Top 5 Quotes & Sayings by Juliet B. Schor

Explore popular quotes and sayings by a professor Juliet B. Schor.
Last updated on September 16, 2024.
Juliet B. Schor

Juliet B. Schor is an economist and Sociology Professor at Boston College. She has studied trends in working time, consumerism, the relationship between work and family, women's issues and economic inequality, and concerns about climate change in the environment. From 2010 to 2017, she studied the sharing economy under a large research project funded by the MacArthur Foundation. She is currently working on a project titled "The Algorithmic Workplace" with a grant from the National Science Foundation.

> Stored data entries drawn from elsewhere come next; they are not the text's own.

(** [handleFile] between the claim of the path and its release. *)
Definition handleFile_body (path : string) (cfg : Config) (dav : bool)
    (skipStabilityCheck : bool) : M unit :=
  let base := Filepath.Base path in
  w <- get;;
  match os_Stat w path with
  | None => ret tt
  | Some st =>
      if IsDir st then ret tt
      else if hasIgnoredExt path (IgnoreExts cfg) then log (LogSkipIgnored base)
      else
        err <- (if skipStabilityCheck then ret None
                else
                  let settle := wrap64 (SettleMillis cfg * 1000000) in
                  let poll := wrap64 (PollMillis cfg * 1000000) in
                  waitUntilStable path settle poll);;
        match err with
        | Some _ => log (LogSkipNotStable base)
        | None =>
            w <- get;;
            match chooseRule w path (Rules cfg) with
            | None => log (LogNoRule base)
            | Some (_, r) =>
                let destDir := Dest r in
                if String.eqb destDir "" then log (LogEmptyDest (Name r) base)
                else
                  err <- (if CreateDestDirs cfg then ensureDir destDir else ret None);;
                  match err with
                  | Some _ => log LogMkdirFailed
                  | None => dispatchRule path cfg dav r destDir
                  end
            end
        end
  end.

Definition handleFile (path : string) (cfg : Config) (dav : bool)
    (skipStabilityCheck : bool) : M unit :=
  exists_ <- LoadOrStore path;;
  if exists_ then ret tt
  else
    handleFile_body path cfg dav skipStabilityCheck;;;
    Delete path.

End Program.

(** ** Concrete inputs used below *)

Module Examples.

(** A Linux host: [.pdf] is in the MIME table, sniffing says plain text,
    no system call fails, one poll costs a millisecond. *)
Definition quiet : Env := {|
  UserHomeDir := Some "/home/bob";
  TypeByExtension := fun e => if String.eqb e ".pdf" then "application/pdf" else "";
  DetectContentType := fun _ => "text/plain; charset=utf-8";
  faulty := fun _ => false;
  copy_cut := 0;
  observe := fun _ _ => Some 10;
  tick := 1000000;
  dir_size := 4096;
  darwin := false;
  dav_accepts := fun _ => true;
  dav_in_time := fun _ => true
|}.

Definition world (fs : list (string * string)) (ds : list string) : World :=
  mkWorld (list_to_map fs) (list_to_set ds) ∅ 0 [].

(** A destination where [a.txt], every numbered variant up to 9999 and
    [a.txt.dup] are all taken. *)
Definition crowded_names : list string :=
  "/out/a.txt" :: "/out/a.txt.dup" :: map (numbered "/out" "a" ".txt") (seq 2 (10000 - 2)).

Definition crowded : World :=
  world (map (fun p => (p, "x")) crowded_names) ["/out"].

(** [report.pdf] and [report (2).pdf] are taken, [report (3).pdf] is free. *)
Definition twice : World :=
  world [("/out/report.pdf", "a"); ("/out/report (2).pdf", "b")] ["/out"].

(** [a (3).txt] of the size of the source is in the destination, but
    neither [a.txt] nor [a (2).txt]. *)
Definition gap : World :=
  world [("/in/a.txt", "hello"); ("/out/a (3).txt", "world")] ["/in"; "/out"].

(** The same host with a file that grows by a byte between any two polls. *)
Definition growing : Env := {|
  UserHomeDir := UserHomeDir quiet;
  TypeByExtension := TypeByExtension quiet;
  DetectContentType := DetectContentType quiet;
  faulty := faulty quiet;
  copy_cut := copy_cut quiet;
  observe := fun _ n => Some (Z.of_nat n);
  tick := tick quiet;
  dir_size := dir_size quiet;
  darwin := darwin quiet;
  dav_accepts := dav_accepts quiet;
  dav_in_time := dav_in_time quiet
|}.
(** X1: a TypeError out of [to_resolvers] carries the message of line 40
    and names the innermost offending value, one that sits in the input
    (at any depth of list nesting) and is not iterable, not [None], not a
    ParamResolver and not a Sweep; it is never the enclosing collection. *)
Theorem to_resolvers_type_error_names_leaf (fuel : nat) :
  forall x msg v,
    stop (to_resolvers fuel x) = Some (TypeError msg v) ->
    msg = Unexpected_Sweepable
    /\ nested_in v x
    /\ py_iter v = None
    /\ is_Sweepable v = false.
Proof.
  induction fuel as [|n IH]; intros x msg v H.
  - destruct x; simpl in H; try discriminate.
    + apply stop_yield_from_each in H. destruct H as [g [Hg Hs]].
      apply in_map_iff in Hg. destruct Hg as [y [<- _]]. discriminate.
    + apply stop_yield_from_each in H. destruct H as [g [Hg Hs]].
      apply in_map_iff in Hg. destruct Hg as [y [<- _]]. discriminate.
    + apply stop_yield_from_each in H. destruct H as [g [Hg Hs]].
      apply in_map_iff in Hg. destruct Hg as [y [<- _]]. discriminate.
    + injection H as <- <-. repeat split. constructor.
  - destruct x; simpl in H; try discriminate.
    + apply stop_yield_from_each in H. destruct H as [g [Hg Hs]].
      apply in_map_iff in Hg. destruct Hg as [y [<- Hy]].
      apply in_map_iff in Hy. destruct Hy as [k [<- _]].
      destruct (IH _ _ _ Hs) as [_ [Hn [Hi _]]].
      apply nested_in_leaf in Hn; [|discriminate]. now subst v.
    + apply stop_yield_from_each in H. destruct H as [g [Hg Hs]].
      apply in_map_iff in Hg. destruct Hg as [y [<- Hy]].
      apply in_map_iff in Hy. destruct Hy as [k [<- _]].
      destruct (IH _ _ _ Hs) as [_ [Hn [Hi _]]].
      apply nested_in_leaf in Hn; [|discriminate]. now subst v.
    + apply stop_yield_from_each in H. destruct H as [g [Hg Hs]].
      apply in_map_iff in Hg. destruct Hg as [y [<- Hy]].
      destruct (IH _ _ _ Hs) as [Hm [Hn [Hi Hsw]]].
      repeat split; auto. now apply nested_item with y.
    + injection H as <- <-. repeat split. constructor.
Qed.
(** Capacity announcements reach their subscribers and no one else: the
topic [publishCapacityAnnouncement] publishes on is among the topics of
[subscribeCapacityAnnouncement] exactly when the code is among the codes
subscribed to, and it is never a topic of [subscribeShardDescriptor]. *)
Theorem capacity_topics_match code codes descriptorCodes data node :
  let t := topic (publishCapacityAnnouncement code data node).1 in
  (t ∈ subscribeCapacityAnnouncement_topics codes <-> code ∈ codes) /\
  t ∉ subscribeShardDescriptor_topics descriptorCodes.
Proof.
  simpl. unfold subscribeCapacityAnnouncement_topics,
    subscribeShardDescriptor_topics. split.
  - rewrite list_elem_of_fmap. split.
    + intros (code' & Heq%capacity_topic_inj & Hin). by subst.
    + intros Hin. eauto.
  - rewrite list_elem_of_fmap. intros (code' & Heq & _).
    unfold String.app in Heq. simpl in Heq. discriminate.
Qed.

Lemma publish_claims code data node :
  claims (publishCapacityAnnouncement code data node).2 =
    if bool_decide (0 < available data) then claims node else [].
Proof. reflexivity. Qed.

Lemma announcements_claims run : forall node,
  claims (announcements run node) =
    if bool_decide (Forall (fun a => 0 < available a.2) run)
    then claims node else [].
Proof.
  unfold announcements.
  induction run as [|a run IH]; intros node; cbn [foldl].
  - by rewrite bool_decide_eq_true_2.
  - rewrite IH, publish_claims.
    destruct (decide (0 < available a.2)) as [Ha|Ha].
    + rewrite (bool_decide_eq_true_2 _ Ha).
      destruct (decide (Forall (fun a => 0 < available a.2) run)) as [Hr|Hr].
      * rewrite !bool_decide_eq_true_2; [done|by constructor|done].
      * rewrite !bool_decide_eq_false_2; [done| |done].
        intros Hall. by apply Forall_cons in Hall as [_ ?].
    + rewrite (bool_decide_eq_false_2 _ Ha).
      rewrite (bool_decide_eq_false_2 (Forall _ (a :: run))).
      * by case_bool_decide.
      * intros Hall. by apply Forall_cons in Hall as [? _].
Qed.

(** The allow-list is never restored: after a run of capacity
announcements the allow-list is the one before the run when every
announcement had capacity available, and empty otherwise, whatever was
announced after the announcement without capacity; a CLAIM is then
rejected. *)
Theorem allow_list_is_not_restored run node :
  claims (announcements run node) =
    (if bool_decide (Forall (fun a => 0 < available a.2) run)
     then claims node else []) /\
  (~ Forall (fun a => 0 < available a.2) run ->
   forall params c now_accept rnd,
     (Rules.claim params c now_accept rnd (announcements run node)).1
       = Fail (Error "Currently rejecting claims")).
Proof.
  split; [apply announcements_claims|].
  intros Hnot params c now_accept rnd. unfold Rules.claim.
  rewrite announcements_claims, (bool_decide_eq_false_2 _ Hnot).
  reflexivity.
Qed.

(** A contract acquired through an offer admits the renter: after
[offerShardAllocation] succeeded with a peer, on a contract store that
answers reads, a CONSIGN of that peer for the shard of the contract fails
as expired when [now > store_end] of the contract and is answered with a
token otherwise. *)
Theorem acquired_contract_admits_consign peer result node contract node'
    now now_accept rnd :
  offerShardAllocation peer (Ok result) node = (Ok contract, node') ->
  get_fault (contracts node) = None ->
  (Rules.consign (Contract.data_hash contract) peer now now_accept rnd
     node').1 =
    if bool_decide (Contract.store_end contract < now)
    then Fail (Error "Contract has expired")
    else Reply [mint_token rnd].
Proof.
  unfold offerShardAllocation.
  destruct (negb _); [discriminate|].
  unfold store_put. destruct (put_fault (contracts node)); [discriminate|].
  intros [= <- <-] Hgf.
  unfold Rules.consign, store_get. simpl.
  rewrite Hgf, lookup_insert_eq. by case_bool_decide.
Qed.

Professor | Born: November 9, 1955
It is only by being exchanged that the products of labor acquire a socially uniform objectivity as values, which is distinct from their sensuously varied objectivity as articles of utility.
We are social animals and we have a hierarachical and unequal society. It is a class society, and the class system creates and perpetuates the social role of consumption. We display our class membership and solidify our class positioning in large part through money, through what we have. Consumption is a way of verifying what you have and earn.
The history of clothing practices provides guidance for fashioning a new ethic that emphasizes quality over quantity, longevity over novelty, and versatility over specialization. With such an ethic, consumers would demand a shift toward more timeless design, away from fast-moving trends. Clothes could become more versatile in terms of what they can be used for, their ability to fit differently shaped bodies and to be altered.
Consumption is a social relationship, the dominant relationship in our society-one that makes it harder and harder for people to hold together, to create community.
Striving for longevity through versatility facilitates what we might call an ecological or true materialism. ... we are not truly materialist because we fail to invest deep or sacred meanings in material goods. Instead, our materialism connotes an unbounded desire to acquire followed by a throwaway mentality. True materialism could become part of a new ecological consciousness.